To say that the current retail environment is challenging is a huge understatement. Having been closed for nearly three months, most bricks and mortar fashion retailers only reopened a few weeks ago. Many non-essential retailers were closed for 12 weeks during the peak Spring trading period. This makes predictions for the rest of this season and the autumn/winter season very difficult.

Footfall has dropped off a cliff at only about a third of the level pre lockdown. There are no current figures for Ireland but Springboard, a UK data company released footfall figures for the first weeks of trading since shops have opened there. According to a Guardian article on the figures: 

“overall footfall including high street, shopping centres and retail parks fell by 57% in June 2020 compared with June 2019. The decline was sharpest on high streets, down 65%.

Consumers had more confidence to return to retail parks in the month from 31 May to 4 July, where footfall was 32% lower compared with the same period in 2019. In shopping centres footfall declined by 62%.”

Anecdotally, the same trend is happening on this side of the Irish Sea. With many workers continuing to work from home, towns and city centres are quieter than usual. On a train to the west last week I noticed that all the station car parks in Kildare were empty, where usually they would be full on a weekday morning. There are many factors to account for this:

  • Shopping as a leisure activity has not yet made a comeback. “Coronavirus has turned retail therapy into retail anxiety” Consumers are nervous about shopping despite the efforts of retailers to assure them that they have taken all necessary precautions.

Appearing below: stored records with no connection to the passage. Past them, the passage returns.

(* ===== verification/HalListTheorems.v ===== *)
(** * Theorems about the shared-memory lists

    The links of a well-formed list are a cycle through its root; each
    operation and each loop on the links does to the sequence of entries what
    the list functions of the HAL model do, and leaves all other lists alone. *)
From S2P Require Import Prelude HalList HalObject HalFunct HalFunctFacts.
Import HalList.

Definition mapped (m : links) (a : Z) : Prop := is_Some (m !! a).
Definition nx (m : links) (a : Z) : option Z := next <$> m !! a.
Definition pv (m : links) (a : Z) : option Z := prev <$> m !! a.

(** ** The single stores *)
Lemma store_next_run e n m x : m !! e = Some x -> store_next e n m = (Ok tt, <[e := HalElem n (prev x)]> m).
Proof. intros Hx. unfold store_next, mbind, M_bind, load. by rewrite Hx. Qed.

Lemma store_prev_run e p m x : m !! e = Some x -> store_prev e p m = (Ok tt, <[e := HalElem (next x) p]> m).
Proof. intros Hx. unfold store_prev, mbind, M_bind, load. by rewrite Hx. Qed.

Lemma load_run e m x : m !! e = Some x -> load e m = (Ok x, m).
Proof. unfold load. by intros ->. Qed.

Lemma bind_run {A B} (c : LM A) (f : A -> LM B) m a m' : c m = (Ok a, m') -> (c ≫= f) m = f a m'.
Proof. unfold mbind, M_bind. by intros ->. Qed.

(** What the four stores of an insertion leave. *)
Definition spliced (m : links) (p e n : Z) (m' : links) : Prop :=
  (forall a, nx m' a = if decide (a = e) then Some n else if decide (a = p) then Some e else nx m a) /\
  (forall a, pv m' a = if decide (a = e) then Some p else if decide (a = n) then Some e else pv m a) /\
  (forall a, a <> e -> a <> p -> a <> n -> m' !! a = m !! a).

Definition four_stores (p e n : Z) : LM unit :=
  store_next e n ≫= fun _ => store_prev e p ≫= fun _ => store_next p e ≫= fun _ => store_prev n e.

Lemma four_stores_run m p e n : mapped m e -> mapped m p -> mapped m n -> e <> p -> e <> n ->
  exists m', four_stores p e n m = (Ok tt, m') /\ spliced m p e n m'.
Proof.
  intros [xe He] [xp Hp] [xn Hn] Hep Hen. unfold four_stores.
  rewrite (bind_run _ _ _ _ _ (store_next_run _ n _ _ He)).
  erewrite bind_run by (apply store_prev_run; apply lookup_insert_eq).
  erewrite bind_run by (apply store_next_run; rewrite !lookup_insert_ne by done; exact Hp).
  assert (forall m', (forall a, a <> e -> a <> p -> a <> n -> m' !! a = m !! a) ->
    (forall a, a = e \/ a = p \/ a = n -> nx m' a = if decide (a = e) then Some n else if decide (a = p) then Some e else nx m a) ->
    (forall a, a = e \/ a = p \/ a = n -> pv m' a = if decide (a = e) then Some p else if decide (a = n) then Some e else pv m a) ->
    spliced m p e n m') as Hs.
  { intros m' Hsame Hnx Hpv. split_and!; [| | done].
    - intros a. destruct (decide (a = e \/ a = p \/ a = n)); [by apply Hnx |].
      unfold nx. rewrite Hsame by tauto. by rewrite !decide_False by tauto.
    - intros a. destruct (decide (a = e \/ a = p \/ a = n)); [by apply Hpv |].
      unfold pv. rewrite Hsame by tauto. by rewrite !decide_False by tauto. }
  destruct (decide (n = p)) as [-> | Hnp].
  - eexists. split; [apply store_prev_run; apply lookup_insert_eq |]. apply Hs; unfold nx, pv; simpl.
    + intros a ? ? ?. by rewrite !lookup_insert_ne.
    + intros a [-> | [-> | ->]]; rewrite !lookup_insert; repeat case_decide; simplify_eq; done.
    + intros a [-> | [-> | ->]]; rewrite !lookup_insert; repeat case_decide; simplify_eq; done.
  - eexists. split; [apply store_prev_run; rewrite !lookup_insert_ne by done; exact Hn |]. apply Hs; unfold nx, pv; simpl.
    + intros a ? ? ?. by rewrite !lookup_insert_ne.
    + intros a [-> | [-> | ->]]; rewrite !lookup_insert; repeat case_decide; simplify_eq; by rewrite ?Hn.
    + intros a [-> | [-> | ->]]; rewrite !lookup_insert; repeat case_decide; simplify_eq; by rewrite ?Hp.
Qed.

(** ** Well-formed lists *)

(** The links lead from [a] over [l] to [z], and back. *)
Fixpoint path (m : links) (a : Z) (l : list Z) (z : Z) : Prop :=
  match l with
  | [] => nx m a = Some z /\ pv m z = Some a
  | b :: l => (nx m a = Some b /\ pv m b = Some a) /\ path m b l z
  end.

Definition dlist (m : links) (root : Z) (l : list Z) : Prop := NoDup (root :: l) /\ path m root l root.

Lemma path_app m a l1 b l2 z : path m a (l1 ++ b :: l2) z <-> path m a l1 b /\ path m b l2 z.
Proof. revert a. induction l1 as [| c l1 IH]; intros a; simpl; [done |]. rewrite IH. tauto. Qed.

Lemma path_frame m m' a l z :
  (forall b, b ∈ a :: l -> nx m' b = nx m b) -> (forall b, b ∈ l ++ [z] -> pv m' b = pv m b) ->
  path m a l z -> path m' a l z.
Proof.
  revert a. induction l as [| b l IH]; intros a Hn Hp; simpl.
  - rewrite Hn, Hp by set_solver. done.
  - rewrite Hn, Hp by set_solver. intros [? ?]. split; [done |]. apply IH; [| | done]; set_solver.
Qed.

Lemma path_ends m a l z : path m a l z -> nx m a = Some (default z (head l)) /\ pv m z = Some (default a (last l)).
Proof.
  intros Hp. split; [by destruct l; apply Hp |].
  destruct l as [| y l _] using rev_ind; [apply Hp |]. rewrite last_snoc. simpl. apply path_app in Hp. apply Hp.
Qed.

Lemma nx_mapped m a b : nx m a = Some b -> mapped m a.
Proof. unfold nx, mapped. destruct (m !! a); [by eexists | done]. Qed.

Lemma path_mapped m a l z b : path m a l z -> b ∈ a :: l -> mapped m b.
Proof.
  revert a. induction l as [| c l IH]; intros a Hp Hb; simpl in Hp.
  - apply list_elem_of_singleton in Hb as ->. by eapply nx_mapped, Hp.
  - apply elem_of_cons in Hb as [-> | Hb]; [eapply nx_mapped, Hp |]. eapply IH; [apply Hp | done].
Qed.

Lemma dlist_mapped m r l a : dlist m r l -> a ∈ r :: l -> mapped m a.
Proof. intros [_ Hp]. by eapply path_mapped. Qed.

Lemma dlist_element m r l a : dlist m r l -> a ∈ r :: l -> exists x, m !! a = Some x.
Proof. apply dlist_mapped. Qed.

(** Only the elements of a list carry it. *)
Definition only (X : list Z) (m m' : links) : Prop := forall a, a ∉ X -> m' !! a = m !! a.

Lemma only_trans X m1 m2 m3 : only X m1 m2 -> only X m2 m3 -> only X m1 m3.
Proof. intros H1 H2 a Ha. by rewrite H2, H1. Qed.

Lemma only_mono X Y m m' : X ⊆ Y -> only X m m' -> only Y m m'.
Proof. intros HXY H a Ha. apply H. set_solver. Qed.

Lemma only_mapped X m m' a : only X m m' -> a ∉ X -> mapped m a -> mapped m' a.
Proof. unfold mapped. intros H Ha. by rewrite H. Qed.

Lemma dlist_frame X m m' r l : only X m m' -> r :: l ## X -> dlist m r l -> dlist m' r l.
Proof.
  intros Ho Hd [Hnd Hp]. split; [done |]. eapply path_frame; [| | exact Hp]; intros b Hb; unfold nx, pv; rewrite Ho; set_solver.
Qed.

(** A list may be seen from each of its elements. *)
Lemma dlist_rotate m r l1 p l2 : dlist m r (l1 ++ p :: l2) <-> dlist m p (l2 ++ r :: l1).
Proof.
  unfold dlist. rewrite !path_app. assert (r :: l1 ++ p :: l2 ≡ₚ p :: l2 ++ r :: l1) as Hperm by solve_Permutation.
  rewrite Hperm. tauto.
Qed.

Lemma dlist_single m e : nx m e = Some e -> pv m e = Some e -> dlist m e [].
Proof. intros. split; [apply NoDup_singleton | done]. Qed.

(** ** Insertion *)
Lemma spliced_dlist m p e l m' : dlist m p l -> e ∉ p :: l -> spliced m p e (default p (head l)) m' -> dlist m' p (e :: l).
Proof.
  intros [Hnd Hp] He (Hnx & Hpv & _). apply not_elem_of_cons in He as [Hep Hel].
  split. { apply NoDup_cons in Hnd as [? ?]. apply NoDup_cons. split; [set_solver | by apply NoDup_cons]. }
  cbn [path]. rewrite Hnx, Hpv, (decide_True (P := e = e)), decide_False, decide_True by done. split; [done |].
  destruct l as [| n l]; cbn [head default from_option id path] in *.
  - by rewrite Hnx, Hpv, decide_True, decide_False, decide_True by done.
  - rewrite Hnx, Hpv, (decide_True (P := e = e)) by done.
    rewrite (decide_False (P := n = e)), decide_True by (done || set_solver). split; [done |].
    apply (path_frame m); [| | apply Hp]; intros b Hb.
    + apply NoDup_cons in Hnd as [Hpn _]. rewrite Hnx, !decide_False by set_solver. done.
    + apply NoDup_cons in Hnd as [Hpn Hnd]. apply NoDup_cons in Hnd as [Hnl _].
      rewrite Hpv, !decide_False by (set_solver). done.
Qed.

(** Behind [p], whatever the root is. *)
Lemma add_after_run m p l e : dlist m p l -> mapped m e -> e ∉ p :: l ->
  exists m', dlist_add_after e p m = (Ok tt, m') /\ dlist m' p (e :: l) /\ only (e :: p :: l) m m'.
Proof.
  intros Hd Hm He. pose proof Hd as [_ Hp]. apply path_ends in Hp as [Hn _].
  destruct (dlist_element m p l p Hd) as [x Hx]; [set_solver |]. unfold nx in Hn. rewrite Hx in Hn. injection Hn as Hn.
  assert (default p (head l) ∈ p :: l) as Hin by (destruct l; set_solver).
  destruct (four_stores_run m p e (next x)) as (m' & Hrun & Hs); [done | by eexists | | set_solver | rewrite Hn; set_solver |].
  { rewrite Hn. by eapply dlist_mapped. }
  exists m'. split; [unfold dlist_add_after; by rewrite (bind_run _ _ _ _ _ (load_run _ _ _ Hx)) |].
  rewrite Hn in Hs. split; [by apply (spliced_dlist m) |]. intros a Ha. apply Hs; set_solver.
Qed.

Lemma add_before_run m n l e : dlist m n l -> mapped m e -> e ∉ n :: l ->
  exists m', dlist_add_before e n m = (Ok tt, m') /\ dlist m' n (l ++ [e]) /\ only (e :: n :: l) m m'.
Proof.
  intros Hd Hm He. pose proof Hd as [_ Hp]. apply path_ends in Hp as [_ Hpv].
  destruct (dlist_element m n l n Hd) as [x Hx]; [set_solver |]. unfold pv in Hpv. rewrite Hx in Hpv. injection Hpv as Hpv.
  assert (prev x ∈ n :: l) as Hin.
  { rewrite Hpv. destruct l as [| y l _] using rev_ind; [set_solver |]. rewrite last_snoc. set_solver. }
  destruct (four_stores_run m (prev x) e n) as (m' & Hrun & Hs); [done | by eapply dlist_mapped | by eexists | set_solver | set_solver |].
  exists m'. split; [unfold dlist_add_before; by rewrite (bind_run _ _ _ _ _ (load_run _ _ _ Hx)) |].
  split; [| intros a Ha; apply Hs; set_solver].
  destruct l as [| y l _] using rev_ind.
  - cbn in Hpv. rewrite Hpv in Hs. by apply (spliced_dlist m).
  - rewrite last_snoc in Hpv. cbn in Hpv. rewrite Hpv in Hs. rewrite <- app_assoc. cbn [app].
    apply dlist_rotate. cbn [app]. apply (spliced_dlist m); [by apply dlist_rotate in Hd | set_solver | done].
Qed.

(** ** Removal *)
Lemma remove_stores_run m e p n : m !! e = Some (HalElem n p) -> mapped m p -> mapped m n -> (p = e <-> n = e) ->
  exists m', dlist_remove_entry e m = (Ok n, m') /\
    (forall a, nx m' a = if decide (a = e) then Some e else if decide (a = p) then Some n else nx m a) /\
    (forall a, pv m' a = if decide (a = e) then Some e else if decide (a = n) then Some p else pv m a) /\
    (forall a, a <> e -> a <> p -> a <> n -> m' !! a = m !! a).
Proof.
  intros He [xp Hp] [xn Hn] Hpe. unfold dlist_remove_entry. rewrite !(bind_run _ _ _ _ _ (load_run _ _ _ He)). cbn [next prev].
  destruct (decide (p = e)) as [-> | Hne].
  - assert (n = e) as -> by tauto.
    erewrite bind_run by (by apply store_next_run). erewrite bind_run by (apply load_run, lookup_insert_eq).
    erewrite bind_run by (apply store_prev_run, lookup_insert_eq). erewrite bind_run by (apply store_next_run, lookup_insert_eq).
    erewrite bind_run by (apply store_prev_run, lookup_insert_eq). eexists. split; [reflexivity |]. unfold nx, pv. cbn [next prev].
    split_and!; intros a; [| | intros; by rewrite !lookup_insert_ne]; rewrite !lookup_insert; repeat case_decide; simplify_eq; done.
  - assert (n <> e) by tauto. erewrite bind_run by (by apply store_next_run).
    erewrite bind_run by (apply load_run; rewrite lookup_insert_ne by done; exact He). cbn [next prev].
    destruct (decide (n = p)) as [-> | Hnp].
    + erewrite bind_run by (apply store_prev_run, lookup_insert_eq).
      erewrite bind_run by (apply store_next_run; rewrite !lookup_insert_ne by done; exact He).
      erewrite bind_run by (apply store_prev_run, lookup_insert_eq). eexists. split; [reflexivity |]. unfold nx, pv. cbn [next prev].
      split_and!; intros a; [| | intros; by rewrite !lookup_insert_ne]; rewrite !lookup_insert; repeat case_decide; simplify_eq; done.
    + erewrite bind_run by (apply store_prev_run; rewrite !lookup_insert_ne by done; exact Hn).
      erewrite bind_run by (apply store_next_run; rewrite !lookup_insert_ne by done; exact He).
      erewrite bind_run by (apply store_prev_run, lookup_insert_eq). eexists. split; [reflexivity |]. unfold nx, pv. cbn [next prev].
      split_and!; intros a; [| | intros; by rewrite !lookup_insert_ne]; rewrite !lookup_insert; repeat case_decide; simplify_eq;
        by rewrite ?Hp, ?Hn.
Qed.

  • With restrictions on pubs, restaurants and other social activities in place there was no incentive to buy the new outfit to go out on Friday night or to the Saturday party. Whilst restaurants and coffee shops are operational, the health and safety precautions have changed the customer experience.

  • Occasions such as first communions, confirmations, weddings and baptisms were postponed with the resulting impact on the fashion industry. These are traditionally events where consumers could be expected to spend more money on an outfit and to buy new clothes for several family members at one.

  • Most people have cancelled or postponed their foreign holiday this year, usually a good source of sales for high season merchandise.

In light of this situation historical information is of little use in guiding decision making. It remains to be seen if people will return to shopping as a way of spending leisure time to the extent that they did before Covid.

Retailers should hope for the best, but perhaps prepare for the worst.